Checkpoint inhibitors in combination with targeted therapies:

Combining checkpoint inhibitors with small molecule targeted therapies has shown promise in laboratory studies. This concept is now being tested in clinical trials for lymphoma:

  • A phase I/II study of the ibrutinib (a targeted therapy) and nivolumab (anti-PD-1) in patients with hematological cancers (NCT02329847)
  • A phase Ib/II study of the combination of ACP-196 (a targeted therapy) and pembrolizumab (anti-PD-1) in patients with B-cell malignancies (NCT02362035)
  • A phase I/II study of ibrutinib (a targeted therapy) in combination with durvalumab (MEDI4736, anti-PD-L1) in patients with relapsed or refractory lymphoma (NCT02401048)

Adoptive Cell Therapy

In adoptive cell therapy, immune cells are removed from a patient, genetically modified or treated with chemicals to enhance their activity, and then re-introduced into the patient, often in vastly increased numbers. The immune cells then seek out and destroy the cancer.

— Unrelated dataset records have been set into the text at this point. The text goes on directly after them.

(** C33: no wake-up is lost. In every reachable state of a lane in which the manager
    sleeps on the channel and the lane has no connection: unless the context is
    cancelled, a token is in the channel or a goroutine is about to put one there,
    and, whatever the other goroutines and [Stop] do, every run of the lane brings
    the manager to dialling with no connection, or is cancelled on the way; until
    then a step of the manager or of a notifier, which waits for no network event,
    is always enabled. If the context is cancelled, the manager can return at once,
    and every run of the goroutines ends with its return. In every reachable state,
    a stored connection has a watcher unless the context is cancelled, and the
    manager never overwrites a connection. *)
Theorem no_lost_wakeup s :
  lane_reachable s →
  (l_manager s = MWait → l_conn s = None →
     (l_done s = false →
        (l_token s = true ∨ (0 < l_notifying s)%nat) ∧
        inevitably lane_step wake_step
          (λ s', l_done s' = true ∨ l_manager s' = MDial ∧ l_conn s' = None) s) ∧
     (l_done s = true →
        goroutine_step s (set_manager s MDone) ∧
        inevitably goroutine_step wake_step (λ s', l_manager s' = MDone) s)) ∧
  (∀ c, l_conn s = Some c → l_done s = false →
     l_manager s = MSpawn c ∨ c ∈ l_watching s ∨ c ∈ l_closing s) ∧
  (∀ c, l_manager s = MStore c → l_conn s = None).
Proof.
  intros Hr. pose proof (lane_reachable_inv s Hr) as Hi. split_and!.
  - intros Hm Hc. split; intros Hd; (split; [|]).
    + destruct (li_wait s Hi Hm Hd) as [[c Hs]|Htok]; [congruence|done].
    + apply asleep_dials. by split_and!; [|left; left| |].
    + by apply m_wait_done.
    + apply asleep_returns. split; [by left|done].
  - exact (li_watched s Hi).
  - exact (li_store s Hi).
Qed.

(** Connected, then a failed write while the manager sleeps; then cancelled. *)
Definition lane_broken : lane_state := mkLane None false false MWait [0%nat] [] 1 1 ∅.

Lemma lane_broken_reachable : lane_reachable lane_broken.
Proof.
  eapply rtc_r; [exact lane_connected_reachable|]. left.
  replace lane_broken with
    (mkLane None (l_token lane_connected) (l_done lane_connected) (l_manager lane_connected)
       (l_watching lane_connected) (l_closing lane_connected) (S (l_notifying lane_connected))
       (l_dialled lane_connected) (close_conn (l_conn lane_connected) (l_open lane_connected)))
    by (unfold lane_broken; cbn; f_equal; set_solver).
  by apply (b_write_error lane_connected 0%nat).
Qed.

Lemma lane_broken_cancelled : lane_reachable (cancel lane_broken).
Proof. eapply rtc_r; [exact lane_broken_reachable|]. right. apply s_cancel. Qed.

Lemma no_lost_wakeup_witness :
  inevitably lane_step wake_step
    (λ s', l_done s' = true ∨ l_manager s' = MDial ∧ l_conn s' = None) lane_broken ∧
  inevitably goroutine_step wake_step (λ s', l_manager s' = MDone) (cancel lane_broken).
Proof.
  destruct (no_lost_wakeup lane_broken lane_broken_reachable) as [H _].
  destruct (no_lost_wakeup (cancel lane_broken) lane_broken_cancelled) as [H' _].
  split.
  - destruct (H eq_refl eq_refl) as [Hgo _]. apply (Hgo eq_refl).
  - destruct (H' eq_refl eq_refl) as [_ Hgo]. apply (Hgo eq_refl).
Defined.
(* ===== verification/ServerRun.v ===== *)
(** * The server as a whole: its goroutines taking turns

    The server process is the event handlers of the upstream and downstream
    listeners, a reader per backend session, a writer per lane, the cleaner and
    [Stop]. [server_event] is one turn of one of them, [server_run] any sequence of
    turns from the state [New] leaves, each finished before the next begins. This
    leaves out turns that overlap: gnet runs several event loops, and two of them
    may be inside [handleUpstreamPacket] for the same new session. ServerRace.v
    splits the turns at every access to the session table and says what holds
    then. *)

From S2P Require Import Prelude.
From S2P Require Import Words.
From S2P Require Import Packet.
From S2P Require Import Control.
From S2P Require Import Stream.
From S2P Require Import Stats.
From S2P Require Import NetErrors.
From S2P Require Import Config.
From S2P Require Import Crypto.
From S2P Require Import Session.
From S2P Require Import Ring.
From S2P Require Import Client.
From S2P Require Import ClientTable.
From S2P Require Import Upstream.
From S2P Require Import Reorder.
From S2P Require Import Server.
From S2P Require Import Handlers.
From S2P Require Import ServerSpec.
From S2P Require Import ServerDown.

(** ** Events *)

(** One turn each, as a whole: a call of [handleUpstreamPacket], an iteration of a
    backend reader, one of a lane writer, a tick of the cleaner, a callback of the
    downstream listener, [closeSessions] by [Stop]. A turn that is not enabled (no
    such reader, connection or queued frame) does nothing. [EvWriter] is a turn of a
    lane writer whose wait is not disturbed, or that finds the context done
    ([stop]); the frames others queue meanwhile are events before it. *)
Inductive server_event :=
| EvPacket (env : srv_env) (now : Z) (header : PacketHeader) (data : list byte)
| EvBackend (now : Z) (p : ptr) (rd : backend_read) (rand : random)
| EvWriter (i : nat) (stop ok : bool)
| EvCleanup (now : Z)
| EvOpen (c : conn_id)
| EvFrame (c : conn_id) (f : Frame)
| EvClose (c : conn_id)
| EvStop.

Section Run.
Context `{IntWidth} {E : Type}.
Implicit Types d : Downstream E.

Definition server_step (d : Downstream E) (ev : server_event) : exec (Downstream E) :=
  match ev with
  | EvPacket env now header data =>
      Ret (set_server d (handleUpstreamPacket env now header data (ds_server d)))
  | EvBackend now p rd rand =>
      if decide (p ∈ readers (ds_server d)) then
        r ← handleBackendData now p rd rand (ds_server d); Ret (set_server d r.1)
      else Ret d
  | EvWriter i stop ok =>
      Ret (match writer_run i stop (λ _ s, Some s) ok (ds_server d) with
           | Some (s, _) => set_server d s
           | None => d
           end)
  | EvCleanup now => Ret (set_server d (sv_cleanup_tick now (ds_server d)))
  | EvOpen c => Ret (if decide (c ∈ open_conns d) then d else OnOpen_downstream c d)
  | EvFrame c f => Ret (if decide (c ∈ open_conns d) then down_handle c f d else d)
  | EvClose c => Ret (if decide (c ∈ open_conns d) then OnClose_downstream c d else d)
  | EvStop => Ret (set_server d (closeSessions (ds_server d)))
  end.

Fixpoint server_run (evs : list server_event) d : exec (Downstream E) :=
  match evs with
  | [] => Ret d
  | ev :: evs => d ← server_step d ev; server_run evs d
  end.

Definition server_start (s : Server E) : Downstream E := mkDownstream s ∅ ∅.

(** An invariant of every step holds of every run, which does not panic. *)
Lemma server_run_inv (I : Downstream E → Prop) (ok : server_event → Prop) evs d :
  (∀ d ev, I d → ok ev → ∃ d', server_step d ev = Ret d' ∧ I d') → Forall ok evs → I d →
  ∃ d', server_run evs d = Ret d' ∧ I d'.
Proof.
  intros Hstep. revert d. induction evs as [|ev evs IH]; intros d Hok Hi; [by exists d|].
  apply Forall_cons in Hok as [Hev Hok]. cbn [server_run].
  destruct (Hstep d ev Hi Hev) as (d1 & -> & Hi1). cbn [mbind exec_bind]. by apply IH.
Qed.

(** ** The session table *)

Lemma sv_next_seq_inv s p sess :
  sv_heap s !! p = Some sess → server_inv s → server_inv (@sv_next_seq E s p sess).
Proof.
  intros Hp Hi. unfold sv_next_seq.
  replace (<[p := (bs_NextSequenceID sess).2]> (sv_heap s))
    with (alter (λ b, (bs_NextSequenceID b).2) p (sv_heap s)).
  - by apply (server_inv_upd s p (λ b, (bs_NextSequenceID b).2)).
  - apply map_eq. intros q. destruct (decide (p = q)) as [->|].
    + by rewrite lookup_alter_eq, lookup_insert_eq, Hp.
    + by rewrite lookup_alter_ne, lookup_insert_ne.
Qed.
Lemma downstream_end_to_end_witness :
  ∃ s1, answer_all 1 [([x6f; x6b], λ _, None); ([], λ _, None)] sample_answering = Ret s1 ∧
    let sent := concat (written_to 9 (effects (drain_lane 2 1 s1))) in
    ∃ c', @handleDownstream int64_target unit (λ _, mkEnv 5 true) (λ _ n, n) 0 3 [take 21 sent; drop 21 sent]
        ReadTimeoutOrClosed sample_down =
      Ret (c', [UdpWrite sample_peer4 [x6f; x6b]; UdpWrite sample_peer4 []; TcpClose 3]).
Proof.
  assert (∃ us, heap sample_down !! 1%nat = Some us ∧ us_remoteAddrPort us = sample_peer4) as (us & Hus & Hpeer)
    by (eexists; vm_compute; auto).
  assert (∃ w, downWriters sample_answering !! 1%nat = Some w ∧ dw_ch w = [] ∧ dw_conn w = Some 9%nat ∧
    dw_batchMaxPackets w = 128) as (w & Hw & Hch & Hconn & Hmax) by (eexists; vm_compute; auto).
  destruct (@downstream_end_to_end int64_target unit sample_answering sample_down 1
    (NewBackendSession 5 1 (Some 7%nat) (UDPAddrFromAddrPort (mkAddrPort (Addr4 2130706433) 53)) None)
    [([x6f; x6b], λ _, None); ([], λ _, None)] [XOREncrypt [x6f; x6b]; []] 1 w 9 1 us 2) as (s1 & E1 & H).
  - reflexivity.
  - exact XORCipher_spec.
  - by_compute.
  - by_compute.
  - apply set_lane_inv, sample_open_inv.
  - vm_compute. reflexivity.
  - by_compute.
  - vm_compute. reflexivity.
  - exact Hw.
  - exact Hch.
  - exact Hconn.
  - rewrite Hmax. lia.
  - vm_compute. reflexivity.
  - by_compute.
  - cbn. lia.
  - repeat constructor; first [by_compute|intros n l; discriminate|reflexivity].
  - reflexivity.
  - reflexivity.
  - vm_compute. reflexivity.
  - exact Hus.
  - exists s1. split; [exact E1|]. intros sent.
    destruct (H (λ _, mkEnv 5 true) (λ _ n, n) 0%nat 3%nat [take 21 sent; drop 21 sent] ReadTimeoutOrClosed) as [c' E2].
    + cbn [concat]. by rewrite app_nil_r, take_drop.
    + cbn [concat]. rewrite app_nil_r, take_drop. unfold sent. clear -E1.
      vm_compute in E1. injection E1 as <-. vm_compute. reflexivity.
    + exists c'. rewrite E2. cbn [fmap list_fmap fst app]. by rewrite Hpeer.
Defined.

(** ** Registration *)

(** Both ends choose the same lane. A session that was never registered is
    served on the lane its client reads: with equal lane counts the server's
    fallback is the client's lane for the session. *)
Theorem lanes_agree {E} (c : Client E) (s : Server E) id :
  server_inv s → length (downstreamLanes c) = length (downWriters s) → sessionLaneMap s !! id = None →
  ∃ i, downstreamLaneForSession c id = Ret i ∧ laneForSession id s = Ret (Z.of_nat i) ∧
    (i < length (downstreamLanes c))%nat.
Proof.
  intros Hi Hlen Hn. exists (session_lane s id). rewrite Hlen. split; [|split].
  - unfold downstreamLaneForSession, lane_index, session_lane. rewrite Hlen, Hn.
    destruct Hi as [[Hl1 Hl2] _ _ _ _]. rewrite u32_small by (unfold in_word; lia).
    by rewrite (proj2 (Z.eqb_neq _ _)) by lia.
  - by apply laneForSession_eq.
  - by apply session_lane_lt.
Qed.
Lemma fe_sub_nonzero (x y : fe_t) : x <> y -> x - y <> 0.
Proof. intros H E. apply H. apply fe_sub_zero_iff. exact E. Qed.

Lemma fe_double_nonzero (y : fe_t) : y <> 0 -> y + y <> 0.
Proof. intros H E. apply H. apply fe_double_zero_iff. exact E. Qed.

Lemma pneg_on_curve (P : point) :
  on_curve ec P = true -> on_curve ec (pneg P) = true.
Proof.
  destruct P as [[x y]|]; [|reflexivity].
  cbn [pneg]. rewrite !on_curve_iff. intros H.
  transitivity (y * y); [ring | exact H].
Qed.

Lemma pneg_involutive (P : point) : pneg (pneg P) = P.
Proof.
  destruct P as [[x y]|]; [|reflexivity].
  cbn [pneg]. do 2 f_equal. ring.
Qed.

(** The chord through two points of the curve meets it again. *)
Lemma chord_on_curve (x1 y1 x2 y2 : fe_t) :
  y1 * y1 = x1 * x1 * x1 + ec_a ec * x1 + ec_b ec ->
  y2 * y2 = x2 * x2 * x2 + ec_a ec * x2 + ec_b ec ->
  x1 <> x2 ->
  forall l x3 y3 : fe_t,
    l = Zmod.mdiv (y1 - y2) (x1 - x2) ->
    x3 = l * l - x1 - x2 ->
    y3 = l * (x1 - x3) - y1 ->
    y3 * y3 = x3 * x3 * x3 + ec_a ec * x3 + ec_b ec.
Proof.
  intros H1 H2 Hx l x3 y3 Hl Hx3 Hy3.
  assert (Hd : x1 - x2 <> 0) by (apply fe_sub_nonzero; exact Hx).
  assert (Hy2 : y2 = y1 - l * (x1 - x2)) by (rewrite Hl; field; exact Hd).
  apply fe_sub_zero_iff. apply (fe_mul_cancel_l (x1 - x2)); [exact Hd|].
  transitivity
    ((x3 - x2) * (y1 * y1 - (x1 * x1 * x1 + ec_a ec * x1 + ec_b ec))
     - (x3 - x1) * (y2 * y2 - (x2 * x2 * x2 + ec_a ec * x2 + ec_b ec))).
  - rewrite Hy3, Hy2, Hx3. ring.
  - rewrite H1, H2. ring.
Qed.
(** * ags: the application object of [src/app.ts]

    A shallow embedding of the [App] class: the window registry
    ([addWindow], [getWindow], [openWindow], [closeWindow], [toggleWindow]),
    the configuration loader ([deprecated], [_load]) and the remote
    execution bridge ([RunJs], [ToggleWindow]).

    The class mutates one application object and talks to Gtk, GLib and
    D-Bus.  The embedding threads the application object through a small
    state-and-exception monad and records every call that leaves the class
    (signals, console output, bus calls, backend calls) in a chronological
    trace. *)

From Stdlib Require Import ZArith String List Bool Lia.
From stdpp Require Import base option list gmap strings pretty.

Local Open Scope Z_scope.

(** ** JavaScript values *)

Module Js.

(** An [Error] object: its [name] and [message] properties. *)
Record Error := mkError { name : string; message : string }.

(** [Error(msg)]: the plain constructor. *)
Definition Error_ (msg : string) : Error := mkError "Error" msg.

(** The values that reach a template literal or [console.error] here.  A
    number is given by its rendering, the string [`${n}`] produces for it
    ([2], [0.5], [1e+21], [NaN]), and an object other than an [Error] by
    what its [toString] returns. *)
Inductive value :=
| VUndefined
| VBool (b : bool)
| VNum (shown : string)
| VStr (s : string)
| VErr (e : Error)
| VObject (shown : string).

(** The line feed inside a multi-line template literal, and the double
    quote. *)
Definition nl : string := String (Ascii.ascii_of_nat 10) EmptyString.
Definition dquote : string := String (Ascii.ascii_of_nat 34) EmptyString.

(** [Error.prototype.toString]. *)
Definition error_to_string (e : Error) : string :=
  if String.eqb (name e) EmptyString then message e
  else if String.eqb (message e) EmptyString then name e
  else name e +:+ ": " +:+ message e.

(** A template literal with one hole: [`${v}`]. *)
Definition to_string (v : value) : string :=
  match v with
  | VUndefined => "undefined"
  | VBool true => "true"
  | VBool false => "false"
  | VNum shown => shown
  | VStr s => s
  | VErr e => error_to_string e
  | VObject shown => shown
  end.

(** [s.includes(sub)]. *)
Fixpoint includes (sub s : string) : bool :=
  String.prefix sub s ||
  match s with
  | EmptyString => false
  | String _ s' => includes sub s'
  end.

(** [s.startsWith(p)] and [s.slice(1)]. *)
Definition startsWith (p s : string) : bool := String.prefix p s.

Definition slice1 (s : string) : string :=
  match s with
  | EmptyString => EmptyString
  | String _ s' => s'
  end.

(** Truthiness of an optional string ([undefined] and the empty string
    are falsy). *)
Definition truthy_str (s : option string) : bool :=
  match s with
  | Some s => negb (String.eqb s EmptyString)
  | None => false
  end.

(** The names every plain object answers to without having them: the
    members ECMAScript gives [Object.prototype]. *)
Definition Object_prototype : list string :=
  ["constructor"; "__defineGetter__"; "__defineSetter__"; "hasOwnProperty";
   "__lookupGetter__"; "__lookupSetter__"; "isPrototypeOf";
   "propertyIsEnumerable"; "toString"; "valueOf"; "__proto__"; "toLocaleString"].

Definition inherited (name : string) : bool :=
  existsb (String.eqb name) Object_prototype.

End Js.

(** ** The application object and what it reaches *)

(** Gtk windows are objects: the registry, the timer closures and the
    callers all hold references to the same window. *)
Definition ref := nat.
Bind Scope nat_scope with ref.

(** The part of a [Gtk.Window] the class reads and writes: its [name], its
    [visible] property, and how many [notify::visible] handlers [addWindow]
    has connected to it (each one re-emits [window-toggled]). *)
Record Window := mkWindow {
  w_name : string;
  w_visible : bool;
  w_notify : nat
}.

(** What a caller can pass where the class expects a [Gtk.Window]: a
    reference to an object, or some other value, given by what [`${w}`] and
    [typeof w] produce for it. *)
Inductive arg :=
| Obj (w : ref)
| NotObj (shown type_of : string).

(** The two signals registered by the class. *)
Inductive signal :=
| WindowToggled (name : string) (visible : bool)
| ConfigParsed.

One specific form of this approach, called chimeric antigen receptor (CAR) T cell therapy, has been shown in early clinical trials to be particularly effective at treating lymphoma. In CAR T cell therapy, T cells from a patient are removed and then genetically modified to express a protein receptor that recognizes a particular antigen found on lymphoma cells. The receptor is called “chimeric” because it consists of two different proteins joined together—an antibody and a T cell receptor. Most existing CARs are designed to recognize a specific marker, called CD19, found on white blood cells called B cells. Both normal B cells and the cancerous B cells from which some lymphomas arise express CD19.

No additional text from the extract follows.